Problem description: Line by line, transcribe the records exactly.

(Dataset records)
----

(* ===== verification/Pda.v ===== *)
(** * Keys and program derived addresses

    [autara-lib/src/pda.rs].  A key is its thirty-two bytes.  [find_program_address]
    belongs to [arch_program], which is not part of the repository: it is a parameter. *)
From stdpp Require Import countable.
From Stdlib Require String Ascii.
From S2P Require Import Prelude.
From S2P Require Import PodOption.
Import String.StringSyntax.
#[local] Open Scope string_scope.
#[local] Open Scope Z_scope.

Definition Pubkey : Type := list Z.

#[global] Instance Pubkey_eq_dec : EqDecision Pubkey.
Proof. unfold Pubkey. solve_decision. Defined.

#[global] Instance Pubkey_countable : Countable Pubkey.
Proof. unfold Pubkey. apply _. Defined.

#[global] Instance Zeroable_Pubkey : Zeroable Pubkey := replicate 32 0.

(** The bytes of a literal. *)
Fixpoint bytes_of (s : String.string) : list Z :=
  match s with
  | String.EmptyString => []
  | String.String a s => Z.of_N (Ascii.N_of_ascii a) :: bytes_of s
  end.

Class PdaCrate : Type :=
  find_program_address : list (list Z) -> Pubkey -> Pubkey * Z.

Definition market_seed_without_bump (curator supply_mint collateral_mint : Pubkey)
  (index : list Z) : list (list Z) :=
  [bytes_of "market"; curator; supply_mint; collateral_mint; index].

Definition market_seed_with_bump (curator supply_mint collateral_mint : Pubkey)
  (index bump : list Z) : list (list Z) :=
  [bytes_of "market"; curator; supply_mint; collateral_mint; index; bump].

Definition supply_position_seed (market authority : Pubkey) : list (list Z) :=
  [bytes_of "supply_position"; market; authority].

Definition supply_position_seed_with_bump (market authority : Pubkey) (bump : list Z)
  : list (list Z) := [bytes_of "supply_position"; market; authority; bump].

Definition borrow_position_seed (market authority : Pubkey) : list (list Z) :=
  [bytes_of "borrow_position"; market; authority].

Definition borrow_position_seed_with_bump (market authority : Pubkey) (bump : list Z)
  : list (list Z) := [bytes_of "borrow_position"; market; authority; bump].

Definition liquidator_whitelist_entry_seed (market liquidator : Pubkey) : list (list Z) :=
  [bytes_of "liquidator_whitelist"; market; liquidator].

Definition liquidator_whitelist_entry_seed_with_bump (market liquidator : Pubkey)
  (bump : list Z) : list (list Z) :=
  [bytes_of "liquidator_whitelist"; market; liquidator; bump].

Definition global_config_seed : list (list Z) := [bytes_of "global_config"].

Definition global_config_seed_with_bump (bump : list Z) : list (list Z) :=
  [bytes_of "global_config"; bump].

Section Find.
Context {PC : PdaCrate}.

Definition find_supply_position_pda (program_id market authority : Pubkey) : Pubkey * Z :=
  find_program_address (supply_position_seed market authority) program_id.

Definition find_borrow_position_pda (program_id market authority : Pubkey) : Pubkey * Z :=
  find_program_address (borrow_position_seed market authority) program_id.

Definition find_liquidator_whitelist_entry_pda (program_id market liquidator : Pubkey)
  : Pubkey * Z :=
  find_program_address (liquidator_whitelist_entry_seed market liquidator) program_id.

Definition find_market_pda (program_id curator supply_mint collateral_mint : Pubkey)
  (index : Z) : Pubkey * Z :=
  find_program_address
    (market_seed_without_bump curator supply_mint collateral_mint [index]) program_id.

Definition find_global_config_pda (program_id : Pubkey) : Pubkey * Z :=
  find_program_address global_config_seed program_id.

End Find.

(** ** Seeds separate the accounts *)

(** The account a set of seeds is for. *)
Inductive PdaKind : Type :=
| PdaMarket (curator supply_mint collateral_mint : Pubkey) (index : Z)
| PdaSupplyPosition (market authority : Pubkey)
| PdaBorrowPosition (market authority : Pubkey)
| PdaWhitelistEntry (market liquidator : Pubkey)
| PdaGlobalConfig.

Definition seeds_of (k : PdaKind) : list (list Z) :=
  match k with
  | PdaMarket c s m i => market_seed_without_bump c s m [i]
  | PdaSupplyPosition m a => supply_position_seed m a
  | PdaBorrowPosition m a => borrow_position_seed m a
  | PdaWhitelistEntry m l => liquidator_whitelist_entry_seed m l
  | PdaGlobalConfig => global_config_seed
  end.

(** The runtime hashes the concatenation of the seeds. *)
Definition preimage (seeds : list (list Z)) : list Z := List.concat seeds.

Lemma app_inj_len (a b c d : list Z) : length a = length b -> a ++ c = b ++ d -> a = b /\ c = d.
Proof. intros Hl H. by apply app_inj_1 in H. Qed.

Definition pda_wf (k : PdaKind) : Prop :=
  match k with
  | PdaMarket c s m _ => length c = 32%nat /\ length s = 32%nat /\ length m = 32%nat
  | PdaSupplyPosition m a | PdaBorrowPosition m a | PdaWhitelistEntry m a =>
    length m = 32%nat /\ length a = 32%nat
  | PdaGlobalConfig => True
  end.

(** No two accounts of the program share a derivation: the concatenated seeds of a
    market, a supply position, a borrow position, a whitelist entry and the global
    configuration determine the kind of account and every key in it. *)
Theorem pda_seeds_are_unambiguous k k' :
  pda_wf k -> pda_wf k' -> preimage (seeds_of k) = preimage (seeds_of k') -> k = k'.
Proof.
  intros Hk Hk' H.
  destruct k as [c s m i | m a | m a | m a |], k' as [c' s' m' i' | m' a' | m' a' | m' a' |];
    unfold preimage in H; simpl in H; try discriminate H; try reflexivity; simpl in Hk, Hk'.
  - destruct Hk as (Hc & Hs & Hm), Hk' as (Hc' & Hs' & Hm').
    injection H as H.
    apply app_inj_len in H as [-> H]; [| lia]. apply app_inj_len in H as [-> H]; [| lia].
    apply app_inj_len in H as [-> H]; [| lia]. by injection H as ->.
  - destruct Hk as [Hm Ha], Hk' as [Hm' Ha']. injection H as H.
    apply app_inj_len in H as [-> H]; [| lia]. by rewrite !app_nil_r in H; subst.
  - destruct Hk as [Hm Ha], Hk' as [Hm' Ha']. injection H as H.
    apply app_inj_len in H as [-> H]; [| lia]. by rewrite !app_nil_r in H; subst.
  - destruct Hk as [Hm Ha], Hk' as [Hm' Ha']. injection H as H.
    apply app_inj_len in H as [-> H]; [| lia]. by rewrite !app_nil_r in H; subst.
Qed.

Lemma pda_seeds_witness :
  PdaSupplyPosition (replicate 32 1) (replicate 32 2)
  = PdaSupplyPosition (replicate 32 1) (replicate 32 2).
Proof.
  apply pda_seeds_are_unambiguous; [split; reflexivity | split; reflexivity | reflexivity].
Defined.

----

Solution for this problem:
(* ===== verification/Pda.v ===== *)
(** * Keys and program derived addresses

    [autara-lib/src/pda.rs].  A key is its thirty-two bytes.  [find_program_address]
    belongs to [arch_program], which is not part of the repository: it is a parameter. *)
From stdpp Require Import countable.
From Stdlib Require String Ascii.
From S2P Require Import Prelude.
From S2P Require Import PodOption.
Import String.StringSyntax.
#[local] Open Scope string_scope.
#[local] Open Scope Z_scope.

Definition Pubkey : Type := list Z.

#[global] Instance Pubkey_eq_dec : EqDecision Pubkey.
Proof. unfold Pubkey. solve_decision. Defined.

#[global] Instance Pubkey_countable : Countable Pubkey.
Proof. unfold Pubkey. apply _. Defined.

#[global] Instance Zeroable_Pubkey : Zeroable Pubkey := replicate 32 0.

(** The bytes of a literal. *)
Fixpoint bytes_of (s : String.string) : list Z :=
  match s with
  | String.EmptyString => []
  | String.String a s => Z.of_N (Ascii.N_of_ascii a) :: bytes_of s
  end.

Class PdaCrate : Type :=
  find_program_address : list (list Z) -> Pubkey -> Pubkey * Z.

Definition market_seed_without_bump (curator supply_mint collateral_mint : Pubkey)
  (index : list Z) : list (list Z) :=
  [bytes_of "market"; curator; supply_mint; collateral_mint; index].

Definition market_seed_with_bump (curator supply_mint collateral_mint : Pubkey)
  (index bump : list Z) : list (list Z) :=
  [bytes_of "market"; curator; supply_mint; collateral_mint; index; bump].

Definition supply_position_seed (market authority : Pubkey) : list (list Z) :=
  [bytes_of "supply_position"; market; authority].

Definition supply_position_seed_with_bump (market authority : Pubkey) (bump : list Z)
  : list (list Z) := [bytes_of "supply_position"; market; authority; bump].

Definition borrow_position_seed (market authority : Pubkey) : list (list Z) :=
  [bytes_of "borrow_position"; market; authority].

Definition borrow_position_seed_with_bump (market authority : Pubkey) (bump : list Z)
  : list (list Z) := [bytes_of "borrow_position"; market; authority; bump].

Definition liquidator_whitelist_entry_seed (market liquidator : Pubkey) : list (list Z) :=
  [bytes_of "liquidator_whitelist"; market; liquidator].

Definition liquidator_whitelist_entry_seed_with_bump (market liquidator : Pubkey)
  (bump : list Z) : list (list Z) :=
  [bytes_of "liquidator_whitelist"; market; liquidator; bump].

Definition global_config_seed : list (list Z) := [bytes_of "global_config"].

Definition global_config_seed_with_bump (bump : list Z) : list (list Z) :=
  [bytes_of "global_config"; bump].

Section Find.
Context {PC : PdaCrate}.

Definition find_supply_position_pda (program_id market authority : Pubkey) : Pubkey * Z :=
  find_program_address (supply_position_seed market authority) program_id.

Definition find_borrow_position_pda (program_id market authority : Pubkey) : Pubkey * Z :=
  find_program_address (borrow_position_seed market authority) program_id.

Definition find_liquidator_whitelist_entry_pda (program_id market liquidator : Pubkey)
  : Pubkey * Z :=
  find_program_address (liquidator_whitelist_entry_seed market liquidator) program_id.

Definition find_market_pda (program_id curator supply_mint collateral_mint : Pubkey)
  (index : Z) : Pubkey * Z :=
  find_program_address
    (market_seed_without_bump curator supply_mint collateral_mint [index]) program_id.

Definition find_global_config_pda (program_id : Pubkey) : Pubkey * Z :=
  find_program_address global_config_seed program_id.

End Find.

(** ** Seeds separate the accounts *)

(** The account a set of seeds is for. *)
Inductive PdaKind : Type :=
| PdaMarket (curator supply_mint collateral_mint : Pubkey) (index : Z)
| PdaSupplyPosition (market authority : Pubkey)
| PdaBorrowPosition (market authority : Pubkey)
| PdaWhitelistEntry (market liquidator : Pubkey)
| PdaGlobalConfig.

Definition seeds_of (k : PdaKind) : list (list Z) :=
  match k with
  | PdaMarket c s m i => market_seed_without_bump c s m [i]
  | PdaSupplyPosition m a => supply_position_seed m a
  | PdaBorrowPosition m a => borrow_position_seed m a
  | PdaWhitelistEntry m l => liquidator_whitelist_entry_seed m l
  | PdaGlobalConfig => global_config_seed
  end.

(** The runtime hashes the concatenation of the seeds. *)
Definition preimage (seeds : list (list Z)) : list Z := List.concat seeds.

Lemma app_inj_len (a b c d : list Z) : length a = length b -> a ++ c = b ++ d -> a = b /\ c = d.
Proof. intros Hl H. by apply app_inj_1 in H. Qed.

Definition pda_wf (k : PdaKind) : Prop :=
  match k with
  | PdaMarket c s m _ => length c = 32%nat /\ length s = 32%nat /\ length m = 32%nat
  | PdaSupplyPosition m a | PdaBorrowPosition m a | PdaWhitelistEntry m a =>
    length m = 32%nat /\ length a = 32%nat
  | PdaGlobalConfig => True
  end.

(** No two accounts of the program share a derivation: the concatenated seeds of a
    market, a supply position, a borrow position, a whitelist entry and the global
    configuration determine the kind of account and every key in it. *)
Theorem pda_seeds_are_unambiguous k k' :
  pda_wf k -> pda_wf k' -> preimage (seeds_of k) = preimage (seeds_of k') -> k = k'.
Proof.
  intros Hk Hk' H.
  destruct k as [c s m i | m a | m a | m a |], k' as [c' s' m' i' | m' a' | m' a' | m' a' |];
    unfold preimage in H; simpl in H; try discriminate H; try reflexivity; simpl in Hk, Hk'.
  - destruct Hk as (Hc & Hs & Hm), Hk' as (Hc' & Hs' & Hm').
    injection H as H.
    apply app_inj_len in H as [-> H]; [| lia]. apply app_inj_len in H as [-> H]; [| lia].
    apply app_inj_len in H as [-> H]; [| lia]. by injection H as ->.
  - destruct Hk as [Hm Ha], Hk' as [Hm' Ha']. injection H as H.
    apply app_inj_len in H as [-> H]; [| lia]. by rewrite !app_nil_r in H; subst.
  - destruct Hk as [Hm Ha], Hk' as [Hm' Ha']. injection H as H.
    apply app_inj_len in H as [-> H]; [| lia]. by rewrite !app_nil_r in H; subst.
  - destruct Hk as [Hm Ha], Hk' as [Hm' Ha']. injection H as H.
    apply app_inj_len in H as [-> H]; [| lia]. by rewrite !app_nil_r in H; subst.
Qed.

Lemma pda_seeds_witness :
  PdaSupplyPosition (replicate 32 1) (replicate 32 2)
  = PdaSupplyPosition (replicate 32 1) (replicate 32 2).
Proof.
  apply pda_seeds_are_unambiguous; [split; reflexivity | split; reflexivity | reflexivity].
Defined.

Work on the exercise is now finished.